(* ===== verification/Image.v ===== *)
(** The tools that build the disk image on the host: [src/user/fs/mkfs.c],
    [src/user/fs/fs_inject.c] and [src/user/fs/write_disk_image.c], with the
    layout of [src/src/include/fs/ext2_fs.h].  The host's [FILE] is its bytes,
    its length and its position; input and output do not fail, and a read past
    the end is short. *)
From S2P Require Import Prelude Memory Disk.

(** ** Files of the host *)
Record file : Type := mk_file { f_bytes : mem; f_size : Z; f_pos : Z }.

(** [fseek(f, off, SEEK_SET)] *)
Definition fseek (f : file) (off : Z) : file := mk_file (f_bytes f) (f_size f) off.

(** [fread] of [n] bytes into [buf] at [a]: as many as there are. *)
Definition fread (f : file) (buf : mem) (a n : Z) : mem * file :=
  let got := Z.max 0 (Z.min n (f_size f - f_pos f)) in
  (fun x => if (a <=? x) && (x <? a + got) then f_bytes f (f_pos f + (x - a)) else buf x,
   mk_file (f_bytes f) (f_size f) (f_pos f + got)).

(** [fwrite] of the [n] bytes of [buf] at [a]; a gap before the position reads as zeros. *)
Definition fwrite (f : file) (buf : mem) (a n : Z) : file :=
  if n <=? 0 then f
  else mk_file
    (fun x => if (f_pos f <=? x) && (x <? f_pos f + n) then buf (a + (x - f_pos f))
              else if (f_size f <=? x) && (x <? f_pos f) then 0 else f_bytes f x)
    (Z.max (f_size f) (f_pos f + n)) (f_pos f + n).

(** A file just opened, with these bytes. *)
Definition list_mem (l : list Z) : mem := fun x => if x <? 0 then 0 else nth (Z.to_nat x) l 0.
Definition file_of (l : list Z) : file := mk_file (list_mem l) (Z.of_nat (length l)) 0.

(** ** Structures in local variables, at address 0 *)
Definition zeroed : mem := fun _ => 0.
Definition store16 (m : mem) (a v : Z) : mem := store8 (store8 m a v) (a + 1) (v / 256).
Fixpoint store_words (m : mem) (a : Z) (l : list Z) : mem :=
  match l with
  | [] => m
  | v :: l => store_words (store32 m a v) (a + 4) l
  end.

(** [superblock_t] *)
Definition inode_bitmap_blk (m : mem) (sb : Z) : Z := load32 m (sb + 8).
Definition data_bitmap_blk (m : mem) (sb : Z) : Z := load32 m (sb + 12).
Definition data_blocks_start (m : mem) (sb : Z) : Z := load32 m (sb + 20).
Definition make_superblock (magic total_blocks inode_bitmap data_bitmap inode_table data_start : Z) : mem :=
  store_words zeroed 0 [magic; total_blocks; inode_bitmap; data_bitmap; inode_table; data_start].

(** [inode_t] *)
Definition FS_FILE : Z := 1.
Definition make_inode (type size : Z) (blocks : list Z) : mem :=
  store_words (store32 (store16 zeroed 0 type) 2 size) 6 blocks.

(** [strncpy] of a string, given without its null. *)
Definition strncpy (m : mem) (dest : Z) (s : list Z) (n : Z) : mem :=
  fun x => if (dest <=? x) && (x <? dest + n) then nth (Z.to_nat (x - dest)) s 0 else m x.

(** [dirent_t], from an initialiser. *)
Definition make_dirent (inode_num : Z) (name : list Z) : mem :=
  strncpy (store32 zeroed 0 inode_num) 4 name 28.

(** ** [mkfs.c] *)
Definition FS_MAGIC : Z := 2291772091.

(** The body of [main], on the image it has opened. *)
Definition mkfs (disk : file) : file :=
  let sb := make_superblock FS_MAGIC 25600 1 2 3 103 in
  let disk := fwrite (fseek disk 0) sb 0 superblock_size in
  let inode_bitmap := store8 zeroed 0 3 in
  let data_bitmap := store8 zeroed 0 1 in
  let disk := fwrite (fseek disk (u32 (inode_bitmap_blk sb 0 * FS_BLOCK_SIZE))) inode_bitmap 0 FS_BLOCK_SIZE in
  let disk := fwrite (fseek disk (u32 (data_bitmap_blk sb 0 * FS_BLOCK_SIZE))) data_bitmap 0 FS_BLOCK_SIZE in
  let root_inode := make_inode FS_DIR FS_BLOCK_SIZE [data_blocks_start sb 0] in
  let disk := fwrite (fseek disk (u32 (inode_table_blk sb 0 * FS_BLOCK_SIZE) + inode_size)) root_inode 0 inode_size in
  let disk := fwrite (fseek disk (u32 (data_blocks_start sb 0 * FS_BLOCK_SIZE))) zeroed 0 FS_BLOCK_SIZE in
  let d1 := make_dirent 1 [46] in
  let d2 := make_dirent 1 [46; 46] in
  let disk := fseek disk (u32 (data_blocks_start sb 0 * FS_BLOCK_SIZE)) in
  let disk := fwrite disk d1 0 dirent_size in
  fwrite disk d2 0 dirent_size.

(** [main]: the exit status, and the image. *)
Definition mkfs_main (img : option file) : Z * option file :=
  match img with
  | None => (1, None)
  | Some disk => (0, Some (mkfs disk))
  end.

(** ** [fs_inject.c] *)

(** [(bitmap[i / 8] & (1 << i % 8)) == 0], and setting that bit. *)
Definition map_clear (map : mem) (i : Z) : bool :=
  Z.land (load8 map (i / 8)) (Z.shiftl 1 (i mod 8)) =? 0.
Definition map_set (map : mem) (i : Z) : mem :=
  store8 map (i / 8) (Z.lor (load8 map (i / 8)) (Z.shiftl 1 (i mod 8))).

(** The loop of [find_free_blocks] from bit [i]; [allocated] is the array so far. *)
Fixpoint find_free_loop (n : nat) (i : Z) (start : Z) (data_bitmap : mem) (allocated : list Z) (blocks_needed : Z)
    : mem * list Z :=
  match n with
  | O => (data_bitmap, allocated)
  | S n =>
      if Z.of_nat (length allocated) <? blocks_needed then
        if map_clear data_bitmap i then
          find_free_loop n (i + 1) start (map_set data_bitmap i) (allocated ++ [u32 (start + i)]) blocks_needed
        else find_free_loop n (i + 1) start data_bitmap allocated blocks_needed
      else (data_bitmap, allocated)
  end.

(** [find_free_blocks]: [None] is [NULL]. *)
Definition find_free_blocks (sb data_bitmap : mem) (blocks_needed : Z) : mem * option (list Z) :=
  let '(map, allocated) :=
    find_free_loop (Z.to_nat (FS_BLOCK_SIZE * 8)) 0 (data_blocks_start sb 0) data_bitmap [] blocks_needed in
  if Z.of_nat (length allocated) <? blocks_needed then (map, None) else (map, Some allocated).

(** The loop of [get_free_inode_num]. *)
Fixpoint free_inode_loop (n : nat) (i : Z) (inode_bitmap : mem) : mem * option Z :=
  match n with
  | O => (inode_bitmap, None)
  | S n =>
      if map_clear inode_bitmap i then (map_set inode_bitmap i, Some i)
      else free_inode_loop n (i + 1) inode_bitmap
  end.

(** [get_free_inode_num]: [None] is -1. *)
Definition get_free_inode_num (inode_bitmap : mem) : mem * option Z :=
  free_inode_loop (Z.to_nat (FS_BLOCK_SIZE * 8)) 0 inode_bitmap.

(** What the tools print when something is wrong. *)
Inductive message : Type :=
  | FailedToOpen | TooLarge | NotEnoughBlocks | FailedToAllocate | RootFull.

Section INJECT.
(** What uninitialised variables and new heap blocks hold. *)
Context (uninit : mem).

(** The superblock read at the head of every function. *)
Definition read_superblock (disk_fp : file) : mem * file :=
  fread (fseek disk_fp 0) uninit 0 superblock_size.

(** [write_inode_to_disk] *)
Definition write_inode_to_disk (disk_fp : file) (inode_num : Z) (new_inode : mem) : file :=
  let '(sb, disk_fp) := read_superblock disk_fp in
  let inode_offset := u32 (u32 (inode_table_blk sb 0 * FS_BLOCK_SIZE) + inode_num * inode_size) in
  fwrite (fseek disk_fp inode_offset) new_inode 0 inode_size.

(** The loop of [add_dirent_to_root] from entry [i]. *)
Fixpoint dirent_loop (n : nat) (i : Z) (disk_fp : file) (entry : mem) (root_data_blk : Z) (name : list Z) (inode_num : Z)
    : file * list message :=
  match n with
  | O => (disk_fp, [RootFull])
  | S n =>
      let '(entry, disk_fp) := fread disk_fp entry 0 dirent_size in
      if dirent_inode entry 0 =? 0 then
        let entry := store32 entry 0 inode_num in
        let entry := strncpy entry (dirent_name 0) name 27 in
        let entry := store8 entry (dirent_name 0 + 27) 0 in
        let disk_fp := fseek disk_fp (u32 (root_data_blk * FS_BLOCK_SIZE) + i * dirent_size) in
        (fwrite disk_fp entry 0 dirent_size, [])
      else dirent_loop n (i + 1) disk_fp entry root_data_blk name inode_num
  end.

(** [add_dirent_to_root] *)
Definition add_dirent_to_root (disk_fp : file) (name : list Z) (inode_num : Z) : file * list message :=
  let '(sb, disk_fp) := read_superblock disk_fp in
  let root_inode_offset := u32 (u32 (inode_table_blk sb 0 * FS_BLOCK_SIZE) + 1 * inode_size) in
  let '(root_inode, disk_fp) := fread (fseek disk_fp root_inode_offset) uninit 0 inode_size in
  let root_data_blk := inode_block root_inode 0 0 in
  let disk_fp := fseek disk_fp (u32 (root_data_blk * FS_BLOCK_SIZE)) in
  dirent_loop (Z.to_nat (FS_BLOCK_SIZE / dirent_size)) 0 disk_fp uninit root_data_blk name inode_num.

(** The loop of [inject_file] that writes the data, over the blocks allocated. *)
Fixpoint write_blocks (l : list Z) (i : Z) (disk_fp : file) (buffer : mem) (blocks_needed file_size : Z) : file :=
  match l with
  | [] => disk_fp
  | b :: l =>
      let disk_offset := u32 (b * FS_BLOCK_SIZE) in
      let write_size :=
        if (i =? u32 (blocks_needed - 1)) && negb (file_size mod FS_BLOCK_SIZE =? 0)
        then file_size mod FS_BLOCK_SIZE else FS_BLOCK_SIZE in
      let disk_fp := fwrite (fseek disk_fp disk_offset) buffer (u32 (i * FS_BLOCK_SIZE)) write_size in
      write_blocks l (i + 1) disk_fp buffer blocks_needed file_size
  end.

(** [blocks_needed] of [inject_file], computed in 32 bits. *)
Definition blocks_for (file_size : Z) : Z := u32 (file_size + FS_BLOCK_SIZE - 1) / FS_BLOCK_SIZE.

(** [inject_file]; [external] is the file [external_path] opens, if any. *)
Definition inject_file (disk_fp : file) (external : option file) (internal_name : list Z) : file * list message :=
  match external with
  | None => (disk_fp, [FailedToOpen])
  | Some ext_fp =>
      let file_size := u32 (f_size ext_fp) in
      let '(buffer, _) := fread (fseek ext_fp 0) uninit 0 file_size in
      let blocks_needed := blocks_for file_size in
      if blocks_needed >? 12 then (disk_fp, [TooLarge])
      else
        let '(sb, disk_fp) := read_superblock disk_fp in
        let disk_fp := fseek disk_fp (u32 (data_bitmap_blk sb 0 * FS_BLOCK_SIZE)) in
        let '(data_bitmap, disk_fp) := fread disk_fp uninit 0 FS_BLOCK_SIZE in
        let disk_fp := fseek disk_fp (u32 (inode_bitmap_blk sb 0 * FS_BLOCK_SIZE)) in
        let '(inode_bitmap, disk_fp) := fread disk_fp uninit 0 FS_BLOCK_SIZE in
        let '(data_bitmap, allocated) := find_free_blocks sb data_bitmap blocks_needed in
        let '(inode_bitmap, new_inode_num) := get_free_inode_num inode_bitmap in
        match allocated, new_inode_num with
        | Some allocated_blocks, Some new_inode_num =>
            let disk_fp := fseek disk_fp (u32 (data_bitmap_blk sb 0 * FS_BLOCK_SIZE)) in
            let disk_fp := fwrite disk_fp data_bitmap 0 FS_BLOCK_SIZE in
            let disk_fp := fseek disk_fp (u32 (inode_bitmap_blk sb 0 * FS_BLOCK_SIZE)) in
            let disk_fp := fwrite disk_fp inode_bitmap 0 FS_BLOCK_SIZE in
            let disk_fp := write_blocks allocated_blocks 0 disk_fp buffer blocks_needed file_size in
            let new_inode := make_inode FS_FILE file_size allocated_blocks in
            let disk_fp := write_inode_to_disk disk_fp new_inode_num new_inode in
            add_dirent_to_root disk_fp internal_name new_inode_num
        | None, _ => (disk_fp, [NotEnoughBlocks; FailedToAllocate])
        | Some _, None => (disk_fp, [FailedToAllocate])
        end
  end.

(** The characters [printf("%s")] reads, in a block that ends after [n] more. *)
Fixpoint printed (n : nat) (m : mem) (a : Z) : res (list Z) :=
  match n with
  | O => Err Fault
  | S n => if m a =? 0 then Ok [] else let! s := printed n m (a + 1) in Ok (m a :: s)
  end.

(** [print_files_in_root]: the lines it prints, a name and an inode number each,
    and the number of files. *)
Definition print_files_in_root (disk_img : file) : res (list (list Z * Z) * Z * file) :=
  let '(sb, disk_img) := read_superblock disk_img in
  let disk_img := fseek disk_img (u32 (inode_table_blk sb 0 * FS_BLOCK_SIZE) + 1 * inode_size) in
  let '(root_inode, disk_img) := fread disk_img uninit 0 inode_size in
  let disk_img := fseek disk_img (u32 (inode_block root_inode 0 0 * FS_BLOCK_SIZE)) in
  let '(block, disk_img) := fread disk_img uninit 0 FS_BLOCK_SIZE in
  let! (lines, count) := for_loop (Z.to_nat (FS_BLOCK_SIZE / dirent_size)) 0 (fun i '(lines, count) =>
    let entry := i * dirent_size in
    if dirent_inode block entry =? 0 then Ok (lines, count)
    else
      let! name := printed (Z.to_nat (FS_BLOCK_SIZE - dirent_name entry)) block (dirent_name entry) in
      Ok (lines ++ [(name, s32 (dirent_inode block entry))], count + 1)) ([], 0) in
  Ok (lines, count, disk_img).

(** ** [write_disk_image.c] *)

(** The names of the files to write, in arrays of 256. *)
Fixpoint collect (entries : list (list Z)) (file_names : list (list Z)) : res (list (list Z)) :=
  match entries with
  | [] => Ok file_names
  | d_name :: entries =>
      if decide (d_name = [46]) then collect entries file_names
      else if decide (d_name = [46; 46]) then collect entries file_names
      else if 256 <=? Z.of_nat (length file_names) then Err Fault
      else collect entries (file_names ++ [d_name])
  end.

(** Injects the files one after the other; [host] opens a file of the host by its path. *)
Definition file_path (dir_path file_name : list Z) : list Z := dir_path ++ [47] ++ file_name.
Fixpoint inject_all (host : list Z -> option (list Z)) (dir_path : list Z) (file_names : list (list Z)) (image_file : file)
    : file * list message :=
  match file_names with
  | [] => (image_file, [])
  | file_name :: file_names =>
      let '(image_file, m1) := inject_file image_file (file_of <$> host (file_path dir_path file_name)) file_name in
      let '(image_file, m2) := inject_all host dir_path file_names image_file in
      (image_file, m1 ++ m2)
  end.

(** [main]: what it prints at the end, its messages, and the image. *)
Definition write_disk_image (dir_path : list Z) (opendir : option (list (list Z))) (host : list Z -> option (list Z))
    (img : option file) : res (option (list (list Z * Z) * Z * list message * file)) :=
  let! file_names := match opendir with Some entries => collect entries [] | None => Ok [] end in
  match img with
  | None => Ok None
  | Some image_file =>
      let '(image_file, messages) := inject_all host dir_path file_names image_file in
      let! (lines, count, image_file) := print_files_in_root image_file in
      Ok (Some (lines, count, messages, image_file))
  end.

End INJECT.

TASK OBJECTIVE –
Reproduce word for word the material above, starting with the line that has "Fixpoint find_free_loop (n" and stopping after the line that has "(** [get_free_inode_num]: [None] is -1. *)".

SOLUTION –
Fixpoint find_free_loop (n : nat) (i : Z) (start : Z) (data_bitmap : mem) (allocated : list Z) (blocks_needed : Z)
    : mem * list Z :=
  match n with
  | O => (data_bitmap, allocated)
  | S n =>
      if Z.of_nat (length allocated) <? blocks_needed then
        if map_clear data_bitmap i then
          find_free_loop n (i + 1) start (map_set data_bitmap i) (allocated ++ [u32 (start + i)]) blocks_needed
        else find_free_loop n (i + 1) start data_bitmap allocated blocks_needed
      else (data_bitmap, allocated)
  end.

(** [find_free_blocks]: [None] is [NULL]. *)
Definition find_free_blocks (sb data_bitmap : mem) (blocks_needed : Z) : mem * option (list Z) :=
  let '(map, allocated) :=
    find_free_loop (Z.to_nat (FS_BLOCK_SIZE * 8)) 0 (data_blocks_start sb 0) data_bitmap [] blocks_needed in
  if Z.of_nat (length allocated) <? blocks_needed then (map, None) else (map, Some allocated).

(** The loop of [get_free_inode_num]. *)
Fixpoint free_inode_loop (n : nat) (i : Z) (inode_bitmap : mem) : mem * option Z :=
  match n with
  | O => (inode_bitmap, None)
  | S n =>
      if map_clear inode_bitmap i then (map_set inode_bitmap i, Some i)
      else free_inode_loop n (i + 1) inode_bitmap
  end.

(** [get_free_inode_num]: [None] is -1. *)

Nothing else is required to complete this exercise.